The Best Work of American Fiction In the Last 25 Years

Posted on May 12, 2006

The New York Time Book Review and a panel of judges have named Toni Morrison's Beloved as the Best Work of American Fiction of the Last 25 Years. The runner up was Underworld by Don DeLillo.

In an lengthy essay, critic A.O. Scott discusses the difficulties of chooses the best novel written in the last 25 years.

Early this year, the Book Review's editor, Sam Tanenhaus, sent out a short letter to a couple of hundred prominent writers, critics, editors and other literary sages, asking them to please identify "the single best work of American fiction published in the last 25 years." The results - in some respects quite surprising, in others not at all - provide a rich, if partial and unscientific, picture of the state of American literature, a kind of composite self-portrait as interesting perhaps for its blind spots and distortions as for its details.

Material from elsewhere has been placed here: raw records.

(* ===== verification/Daemon.v ===== *)
(** * cmd/isoboxd: a request, end to end

    The handler the router chooses, applied to the daemon: [handle] takes a request as it
    comes off the wire (method, path, peer, headers, query, body) through the table and the
    chain of its route to the component, and puts what the component leaves back.  The pointers
    that components share (the limiter, the catalogue) are written to every copy.
    What the components observe of the outside (clocks, docker, the operating system) is
    [seen]; the files of the workspaces are state ([p_files]): a request sees what earlier requests and programs left there. *)

From S2P Require Import Prelude GoLib GoStrings GoFloat Sched Auth Bolt KV Volume Executor WarmPool Registry ApiExec Kernel Session ApiHttp RateLimit ApiKV ApiVolumes ApiSessions ApiBodies Queue Web Router Health Main Workspace.
Import Strings.

(** [io.ReadAll] of a body under [http.MaxBytesReader]. *)
Definition read_body (limit : option Z) (b : string) : option string :=
  match limit with Some n => if n <? len b then None else Some b | None => Some b end.

(** A request; [in_header] for the headers the gate does not read. *)
Record incoming := {
  in_req : request; in_query : string → string; in_header : string → string; in_body : string }.

(** The files embedded in the binary. *)
Record embedded := { f_index : string; f_llms : string; f_openapi : string; f_assets : string → option string }.

Section handle.
Context {W : Type} {SW : Weighted W} {DB : Type} {BO : Bolt DB} {RC : RecordCodec} {L : Type} {BK : Bucket L}.
Context {MX : Mux} {WR : Wire} (uni_lower : string → string) (harnessPy : string).
Context (format_g : float → string) (files : embedded).

(** What a request observes; [n_submit] is what the queue driver observes when it is not the in-process one. *)
Record seen := {
  n_now : Z; n_late : bool; n_flusher : bool; n_cold : xenv; n_warm : xenv; n_submit : submission;
  n_create : hcenv; n_exec_now : Z; n_kernel : kxenv; n_enoent : bool; n_os : osenv;
  n_vol : venv; n_kv : call; n_statfs : option (Z * Z);
  n_readFile : string → option string; n_runtimes : option (gset string) }.

(** The daemon, the process-wide metrics, the files of the workspaces. *)
Record process := { p_d : daemon W DB L; p_metrics : Metrics (snapshot W); p_once : bool; p_files : tree }.
Definition with_daemon (p : process) (d : daemon W DB L) : process :=
  {| p_d := d; p_metrics := p_metrics p; p_once := p_once p; p_files := p_files p |}.
Definition with_files (p : process) (T : tree) : process :=
  {| p_d := p_d p; p_metrics := p_metrics p; p_once := p_once p; p_files := T |}.

(** ** The parts of the daemon *)
Definition set_parts (d : daemon W DB L) (pool : option WarmPool) (sema : Limiter W) (s : option (Session.Manager W))
    (v : option Volume.Manager) (m : option (Store DB)) (i : ipLimiter L) : daemon W DB L := {|
  d_addr := d_addr d; d_regPath := d_regPath d; d_reg := d_reg d; d_gv := d_gv d; d_pool := pool;
  d_server := d_server d; d_sema := sema; d_sessions := s; d_volumes := v; d_memory := m;
  d_queue := d_queue d; d_workers := d_workers d; d_limiter := i; d_routes := d_routes d |}.
(** [Session.Manager.Sema] is the server's limiter. *)
Definition share (l : Limiter W) (m : Session.Manager W) : Session.Manager W :=
  put m l (Session.Kernels m) (Session.sessions m) (Session.used m) (Session.sheap m).
Definition with_limiter (d : daemon W DB L) (i : ipLimiter L) : daemon W DB L :=
  set_parts d (d_pool d) (d_sema d) (d_sessions d) (d_volumes d) (d_memory d) i.
Definition with_run (d : daemon W DB L) (pool : option WarmPool) (l : Limiter W) : daemon W DB L :=
  set_parts d pool l (share l <$> d_sessions d) (d_volumes d) (d_memory d) (d_limiter d).
Definition with_server (d : daemon W DB L) (s : ApiSessions.server W) : daemon W DB L :=
  set_parts d (d_pool d) (Session.Sema (Sessions s)) (Some (Sessions s)) (Volumes s) (d_memory d) (d_limiter d).
Definition with_volumes (d : daemon W DB L) (v : Volume.Manager) : daemon W DB L :=
  set_parts d (d_pool d) (d_sema d) (d_sessions d) (Some v) (d_memory d) (d_limiter d).
Definition with_memory (d : daemon W DB L) (m : Store DB) : daemon W DB L :=
  set_parts d (d_pool d) (d_sema d) (d_sessions d) (d_volumes d) (Some m) (d_limiter d).

(** [srv.Exec]: the pool in front of gVisor, or gVisor; and the pool after a run.  The sessions have
    gVisor itself. *)
Definition backend_name : string := "gvisor".
Definition exec_of (d : daemon W DB L) (x : seen) (s : Spec) (sink : bool) : Executor.outcome :=
  match d_pool d with
  | Some wp => (pool_Execute uni_lower wp (n_warm x) (n_cold x) s sink).1
  | None => Execute uni_lower (d_gv d) (n_cold x) s sink
  end.
Definition pool_after (d : daemon W DB L) (x : seen) (sink : bool) (log : list Spec) : option WarmPool :=
  foldl (λ pool s, (λ wp, (pool_Execute uni_lower wp (n_warm x) (n_cold x) s sink).2) <$> pool) (d_pool d) log.
Definition queue_of (d : daemon W DB L) (x : seen) : ApiExec.Queue W :=
  match d_queue d with None => InProc (exec_of d x) | Some _ => RemoteQueue (n_submit x) end.

(** ** Replies *)
Inductive answer :=
| APage (p : Web.page) | AText (s : string) | AReady (r : http readiness) | ARuntimes (r : http (list runtimeInfo))
| AExec (r : ApiExec.reply) | ASession (r : http sreply) | AVolume (r : http vreply) | AMemory (r : http kreply)
| APreflight | ANoRoute | ARefused (r : http unit).
(** The counter an execution bumps. *)
Definition exec_status (sse : bool) (r : ApiExec.reply) : option string :=
  match r with
  | JError _ code _ =>
      if String.eqb code "capacity" then if sse then None else Some "rejected"
      else if String.eqb code "execution_failed" then Some "error" else None
  | JExec _ => Some "ok"
  | SSE _ _ (Some _) => Some "ok"
  | SSE _ _ None => Some "error"
  end.

(** ** Handlers *)
Definition param (ps : gmap string string) (k : string) : string := default "" (ps !! k).
Definition sessionToken (q : incoming) : string := in_header q "X-Session-Token".
Definition exec_env (x : seen) (q : incoming) : hxenv := {|
  hx_late := n_late x; hx_now := n_exec_now x; hx_kernel := n_kernel x; hx_enoent := n_enoent x;
  hx_accept := in_header q "Accept"; hx_stream := in_query q "stream"; hx_flusher := n_flusher x |}.

(** [None] is a nil pointer, a panic of a limiter, or a call that has not returned. *)
Definition public (p : process) (x : seen) (h : handler) (q : incoming) : option (answer * process) :=
  let d := p_d p in
  match h with
  | HWeb => Some (APage (Web.Handler (f_index files)), p)
  | HLLMs => Some (APage (Web.LLMs (f_llms files)), p)
  | HOpenAPI => Some (APage (Web.OpenAPI (f_openapi files)), p)
  | HAssets => Some (APage (Web.Assets (f_assets files) (Path (in_req q))), p)
  | HHealthz => Some (AText Health.handleHealthz, p)
  | HReadyz => Some (AReady (handleReadyz (n_readFile x) (d_gv d) (n_runtimes x)), p)
  | HRuntimes => Some (ARuntimes (handleRuntimes backend_name (d_reg d)), p)
  | HMetrics =>
      let '(text, once, m) := handleMetrics format_g (p_once p) (p_metrics p) {|
        sn_sema := d_sema d; sn_sessions := d_sessions d; sn_slice := SliceMemoryBytes (n_readFile x);
        sn_pool := d_pool d |} in
      Some (AText text, {| p_d := d; p_metrics := m; p_once := once; p_files := p_files p |})
  | _ => None
  end.
Definition execute (p : process) (x : seen) (limit : option Z) (q : incoming) : option (answer * process) :=
  let d := p_d p in
  let accept := in_header q "Accept" in
  let stream := in_query q "stream" in
  let sse := wantsSSE accept stream in
  '(r, l, log) ← handleExecute uni_lower backend_name (exec_of d x) (H := queue_of d x) (d_reg d) (d_sema d) (n_late x)
                   (n_flusher x) accept stream
                   match decode_exec limit (in_body q) with Body req => Some req | _ => None end;
  Some (AExec r, {|
    p_d := with_run d (pool_after d x sse log) l; p_once := p_once p; p_files := p_files p;
    p_metrics := match exec_status sse r with Some st => ExecTotal (p_metrics p) st | None => p_metrics p end |}).
(** What a create observes: whether its workspace can be made depends on the files. *)
Definition create_env (x : seen) (T : tree) (m : Session.Manager W) : hcenv :=
  let c := hc_create (n_create x) in {|
  hc_volume := hc_volume (n_create x);
  hc_create := {|
    c_token := c_token c; c_uuid := c_uuid c; c_mkdir := mkdir_ok (n_os x) T (workspace m (MintID (c_uuid c)));
    c_now := c_now c; c_late := c_late c; c_kernel := c_kernel c |} |}.
Definition sessions_api (p : process) (x : seen) (h : handler) (ps : gmap string string) (ctx : KeyStore.Context)
    (limit : option Z) (q : incoming) : option (answer * process) :=
  let d := p_d p in
  let id := param ps "id" in
  let token := sessionToken q in
  let fs := fs_of (p_files p) (n_os x) in
  m ← d_sessions d;
  let s := {| Sessions := m; Volumes := d_volumes d |} in
  let done (r : http sreply) (s : ApiSessions.server W) (ev : list sevent) :=
    Some (ASession r, with_files (with_daemon p (with_server d s)) (file_events (n_os x) (p_files p) ev)) in
  match h with
  | HCreateSession =>
      '(r, s, ev) ← handleCreateSession uni_lower harnessPy s (create_env x (p_files p) m) ctx (decode_create limit (in_body q));
      done r s ev
  | HSessionExec =>
      '(r, s, _) ← handleSessionExec uni_lower backend_name (Execute uni_lower (d_gv d) (n_cold x)) s (exec_env x q) ctx id token
                     (decode_exec limit (in_body q)); done r s []
  | HSessionFSGet => done (handleSessionFSGet s fs (n_enoent x) ctx id token (in_query q "path")) s []
  | HSessionFSPut =>
      let '(r, s, ev) := handleSessionFSPut s fs (n_enoent x) ctx id token (in_query q "path") (read_body limit (in_body q)) in
      done r s ev
  | HSessionFSDelete => let '(r, ev) := handleSessionFSDelete s fs (n_enoent x) ctx id token (in_query q "path") in done r s ev
  | HDestroySession => '(r, s, ev) ← handleDestroySession s (f_rm fs) ctx id token; done r s ev
  | _ => None
  end.
Definition volumes_api (p : process) (x : seen) (h : handler) (ps : gmap string string) (ctx : KeyStore.Context)
    (q : incoming) : option (answer * process) :=
  v ← d_volumes (p_d p);
  let done (r : http vreply) (v : Volume.Manager) := Some (AVolume r, with_daemon p (with_volumes (p_d p) v)) in
  match h with
  | HCreateVolume => let '(r, v) := handleCreateVolume v (n_vol x) ctx (decode_volume (in_body q)) in done r v
  | HListVolumes => done (handleListVolumes v ctx) v
  | HGetVolume => done (handleGetVolume v ctx (param ps "id")) v
  | HDeleteVolume => let '(r, v) := handleDeleteVolume v (n_vol x) ctx (param ps "id") in done r v
  | _ => None
  end.
Definition memory_api (p : process) (x : seen) (h : handler) (ps : gmap string string) (ctx : KeyStore.Context)
    (limit : option Z) (q : incoming) : option (answer * process) :=
  m ← d_memory (p_d p);
  let ns := param ps "namespace" in
  let k := param ps "key" in
  let done (rm : http kreply * Store DB) := Some (AMemory rm.1, with_daemon p (with_memory (p_d p) rm.2)) in
  match h with
  | HKVPut => done (handleKVPut m (n_kv x) (n_statfs x) ctx ns k (read_body limit (in_body q))
                      (in_header q "X-TTL-Seconds") (in_header q "Content-Type"))
  | HKVGet => done (handleKVGet m (n_kv x) ctx ns k (in_header q "If-None-Match"))
  | HKVDelete => done (handleKVDelete m (n_kv x) ctx ns k)
  | HKVList => done (handleKVList m (n_kv x) ctx ns (in_query q "limit") (in_query q "prefix") (in_query q "cursor"))
  | _ => None
  end.
Definition dispatch (p : process) (x : seen) (h : handler) (ps : gmap string string) (ctx : KeyStore.Context)
    (limit : option Z) (q : incoming) : option (answer * process) :=
  match h with
  | HWeb | HLLMs | HOpenAPI | HAssets | HHealthz | HReadyz | HRuntimes | HMetrics => public p x h q
  | HExecute => execute p x limit q
  | HCreateSession | HSessionExec | HSessionFSGet | HSessionFSPut | HSessionFSDelete | HDestroySession =>
      sessions_api p x h ps ctx limit q
  | HCreateVolume | HListVolumes | HGetVolume | HDeleteVolume => volumes_api p x h ps ctx q
  | HKVPut | HKVGet | HKVDelete | HKVList => memory_api p x h ps ctx limit q
  end.
(** [handler.ServeHTTP]. *)
Definition handle (p : process) (x : seen) (q : incoming) : option (answer * process) :=
  let d := p_d p in
  let '(v, i) := serve (s_gate (d_server d)) (d_routes d) (d_limiter d) (n_now x) (in_req q) in
  let p := with_daemon p (with_limiter d i) in
  match v with
  | Preflight => Some (APreflight, p)
  | NoRoute => Some (ANoRoute, p)
  | Refused r => Some (ARefused r, p)
  | Handled h ps ctx limit => dispatch p x h ps ctx limit q
  end.

(** A worker of the queue takes up a job that some node, this one included, has added ([Queue.process]): what it
    does to this daemon. *)
Definition work (p : process) (x : seen) (payload : string) : option process :=
  let d := p_d p in
  match d_queue d, decodeJob payload with
  | Some _, Some j =>
      '(_, l, log) ← Run_local (exec_of d x) (d_sema d) (n_late x) (j_Spec j);
      Some (with_daemon p (with_run d (pool_after d x false log) l))
  | _, _ => Some p
  end.

(** ** A life *)

(** Requests, turns of the queue's workers, beats of the ticker, SIGHUPs, the end of a boot that [WarmPool.retire] started, what programs do
    to the files of the volumes that are mounted ([Guest]), and to those of the workspace of the [n]-th session ([Program]). *)
Inductive input :=
| Request (x : seen) (q : incoming) | Work (x : seen) (payload : string) | Beat (b : beat) (o : osenv)
| Hup (doc : result Catalogue.LoadErr (list Catalogue.Language))
| Booted (boot : option string) | Guest (t : Volume.tree) | Program (n : nat) (T : tree).
Definition booted (d : daemon W DB L) (boot : option string) : daemon W DB L :=
  set_parts d ((λ wp, (replenish wp boot).1) <$> d_pool d) (d_sema d) (d_sessions d) (d_volumes d) (d_memory d) (d_limiter d).
Definition guest (d : daemon W DB L) (t : Volume.tree) : daemon W DB L :=
  match d_volumes d with Some v => with_volumes d (Volume.set_disk v t) | None => d end.
Definition session_at (d : daemon W DB L) (n : nat) : option Session := m ← d_sessions d; sheap m !! n.
(** A beat measures the workspaces there are, and removes those of the sessions it drops. *)
Definition measured (b : beat) (T : tree) : beat := {|
  b_now := b_now b; b_size := dirSize T; b_know := b_know b; b_vol := b_vol b; b_vol_root := b_vol_root b; b_kv := b_kv b |}.
Definition swept (d : daemon W DB L) (b : beat) : list sevent :=
  default [] (m ← d_sessions d; '(m, ev) ← Session.Sweep m (b_now b) (b_size b); '(_, ev') ← Session.SweepKernels m (b_know b); Some (ev ++ ev')).
Definition react (p : process) (i : input) : option (option answer * process) :=
  match i with
  | Request x q => '(a, p) ← handle p x q; Some (Some a, p)
  | Work x payload => p ← work p x payload; Some (None, p)
  | Beat b o =>
      let b := measured b (p_files p) in
      d ← tick (p_d p) b; Some (None, with_files (with_daemon p d) (file_events o (p_files p) (swept (p_d p) b)))
  | Hup doc => Some (None, with_daemon p (hup uni_lower (p_d p) doc))
  | Booted boot => Some (None, with_daemon p (booted (p_d p) boot))
  | Guest t => Some (None, with_daemon p (guest (p_d p) t))
  | Program n T =>
      Some (None, match session_at (p_d p) n with Some s => with_files p (program (p_files p) (s_Workspace s) T) | None => p end)
  end.
Fixpoint life (p : process) (l : list input) : option (list (option answer) * process) :=
  match l with
  | [] => Some ([], p)
  | i :: l => '(a, p) ← react p i; '(answers, p) ← life p l; Some (a :: answers, p)
  end.
(** [T]: what is under the sessions' root when the daemon starts to serve. *)
Definition launched (d : daemon W DB L) (T : tree) : process := {| p_d := d; p_metrics := global; p_once := false; p_files := T |}.
End handle.
Arguments process W DB L : clear implicits.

And as interesting, in some cases, for the reasoning behind the choices as for the choices themselves. Tanenhaus's request, simple and innocuous enough at first glance, turned out in many cases to be downright treacherous. It certainly provoked a lot of other questions in response, both overt and implicit. "What is poetry and if you know what poetry is what is prose?" Gertrude Stein once asked, and the question "what is the single best work of American fiction published in the last 25 years?" invites a similar scrutiny of basic categories and assumptions. Nothing is as simple as it looks. What do we mean, in an era of cultural as well as economic globalization, by "American"? Or, in the age of James Frey, reality television and phantom W.M.D.'s, what do we mean by "fiction"? And if we know what American fiction is, then what do we mean by "best"?

The essay goes on in this vein for quite a while longer, agonizing over the choices, pondering the state of fiction today etc. After all that, it's amazing they even came up with a winner. Scott also looks ahead to selecting another best work in 2030.